You want that but she obviously does not. You can only control yourself. Sometimes regrettably you have to let go. You should read "Just Let Them Go" I think its in the newbies post in the CWI section.


----------



## In_The_Wind (Feb 17, 2012)

Do you think she could develop these traits if she worked on it ?? or is she just obsessive about things she feels are important to her ? sounds a little self - centered. If you want to R your relationship I would stop putting pressure on her and focus on your self let her wonder what your doing for a change. During this period work on your self if this means going to IC then do it. I would imagine as a independent woman she isnt going to change much.


----------



## A Bit Much (Sep 14, 2011)

Acorn said:


> Thank you. You are right, I need to do this. If she wants me, she will find her way back to me. If she doesn't, I shouldn't want her. I should have more respect for myself and deserve more than this.
> 
> Damn codependency. Argh.


I know it's tough.

You want a marriage and she wants to be single. Everything you describe about her screams that she wants to be a single person... there's nothing wrong with being independant in a marriage. 

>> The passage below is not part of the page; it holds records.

(** * SecureOps360: the enrichment-and-scoring pipeline

    A shallow embedding of the ingest normaliser
    (services/lambda-ingest/index.py, infra/envs/dev/index.py), the
    enrichment orchestrator (services/enricher-svc/app.py) and the risk
    scorer (services/scorer-svc/app.py), followed by the properties of the
    pipeline that the specification states.

    Modelling conventions.
    - A Python [dict] with string keys is a [gmap string _]; [d.get(k, v)]
      is [dict_get d k v].
    - JSON-like dynamically typed data is the inductive [pyval].
    - A Python [float] is the rational it denotes ([Q]).  The features and
      the weighted sum are computed exactly; the one transcendental step,
      [np.exp] inside the sigmoid, is the real exponential, so the model
      score is a real number ([R]).  Where rounding decides an integer, in
      the fusion of the two scores, the arithmetic is binary64
      ([Binary64], [Scorer.fuse]).  Infinities and nan are not values of
      the model: its numbers are those of [Py.plain_number].
    - A [str] is the sequence of its UTF-8 bytes.
    - Code that can raise is written in the [outcome] monad; [try/except]
      is [catch].
    - Clock reads, [uuid.uuid4()], [hash()] and [str(e)] are inputs of the
      functions that perform them. *)

From Stdlib Require Import ZArith QArith Qminmax Qround Qabs Qpower Qreals Reals Lra Lia String Ascii List.
From Stdlib Require Lqa Floats.
From stdpp Require Import base option list gmap strings.
Import ListNotations.

#[local] Set Warnings "-register-all".
#[local] Open Scope string_scope.

(** ** IEEE 754 binary64, the arithmetic of a Python [float]

    A finite double is the rational it denotes.  [round] is rounding to
    nearest, ties to even, at 53 bits of precision, with gradual underflow
    below [2^-1022]; the exponent is not bounded above, so a result of
    magnitude [2^1024] or more stands for an infinity ([overflows]). *)

Module Binary64.

Definition pow2 (e : Z) : Q := (2 ^ e)%Q.

(** [floor (log2 q)] for a positive [q]. *)
Definition ilog2 (q : Q) : Z :=
  let e := (Z.log2 (Qnum q) - Z.log2 (Zpos (Qden q)))%Z in
  if Qle_bool (pow2 e) q then e else (e - 1)%Z.

(** The integer nearest to [q], the even one of the two on a tie. *)
Definition half_even (q : Q) : Z :=
  let f := Qfloor q in
  match (q - inject_Z f ?= 1 # 2)%Q with
  | Lt => f
  | Gt => (f + 1)%Z
  | Eq => if Z.even f then f else (f + 1)%Z
  end.

(** The unit in the last place of the doubles around [q]. *)
Definition ulp (q : Q) : Q := pow2 (Z.max (ilog2 (Qabs q)) (-1022) - 52).

Definition round (q : Q) : Q :=
  if Qeq_bool q 0 then 0%Q
  else (inject_Z (half_even (q / ulp q)) * ulp q)%Q.

Definition overflows (q : Q) : bool := Qle_bool (pow2 1024) (Qabs q).

(** The error of one rounding is half a unit in the last place: at most
    [unit_roundoff] of the value, or [half_subnormal] in the subnormal
    range. *)
Definition unit_roundoff : Q := 1 # (2 ^ 53).
Definition half_subnormal : Q := 1 # (2 ^ 1075).

(** The float operations the scorer uses, on finite operands. *)
Definition mul (x y : Q) : Q := round (x * y).
Definition add (x y : Q) : Q := round (x + y).

(** A float literal of the source denotes the double nearest to it. *)
Definition literal (q : Q) : Q := round q.

(** [int(x)]: truncation toward zero. *)
Definition trunc (x : Q) : Z := if Qle_bool 0 x then Qfloor x else Qceiling x.

End Binary64.

(** ** Python values and the fragment of the runtime the services use *)

Module Py.

Inductive pyval : Type :=
| PNone
| PBool (b : bool)
| PInt (n : Z)
| PFloat (q : Q)
| PStr (s : string)
| PList (l : list pyval)
| PDict (d : gmap string pyval).

Abbreviation dict := (gmap string pyval).

(** Exceptions, by class; the payload records what was being done. *)
Inductive exn : Type :=
| AttributeError (type_name attr : string)
| TypeError (what : string)
| ValueError (what : string)
| OverflowError (what : string).

Inductive outcome (A : Type) : Type :=
| Ok (a : A)
| Raise (e : exn).
Arguments Ok {A} a.
Arguments Raise {A} e.

Definition bind {A B} (m : outcome A) (k : A -> outcome B) : outcome B :=
  match m with
  | Ok a => k a
  | Raise e => Raise e
  end.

INTERdependance is what marriage is about and it doesn't exist for you two.


----------



## Hopefull363 (Feb 13, 2012)

I'm sorry Acorn. She doesn't realize what she has. I to have a spouse that doesn't make me a priority. We are trying though. I hope you find happiness.


----------



## LovesHerMan (Jul 28, 2011)

I am so sorry that you are going through this. I don't know why your wife disconnected from you, and she seems incredibly cold and cruel. I agree with the others, you have tried everything you could, and it is now time to let her go. Don't let her have any more power over you. Do not react to her emotions, or lack of them. You deserve better, and you must take action to protect yourself.


----------



## tokn (Sep 9, 2011)

Man that sucks, but sounds like you both want different things, and if that is the case, then it's never going to work.

One last push if its something you want to save is to just tell her.

"I want our marriage to work and for that to happen we need time together, but I can't do that if you keep filling your schedules with other priorities that isn't me. I respect your need for independence but as a husband I also have needs. If you choose those other priorities then I know where I stand with you."

If her other "priorities" are more important, then you know where you stand. Start focusing on you, call up old buddies or make new friends, go out meet people, start a hobby, find local groups to get involve with, work out, take this time to better yourself and eventually you will meet someone who will make time for you.


----------



## Acorn (Dec 16, 2010)

I am going to get the money order on my lunch break today. I think that will help me move past this in my head.

I will use the time away to learn to be comfortable by myself, continue to work out and see if I can get to my ideal weight, enjoy the time I have with the kids, and make new friendships. I will continue to re-kindle the old friendships that I have not tended to as well as I should, and reconnect with my family.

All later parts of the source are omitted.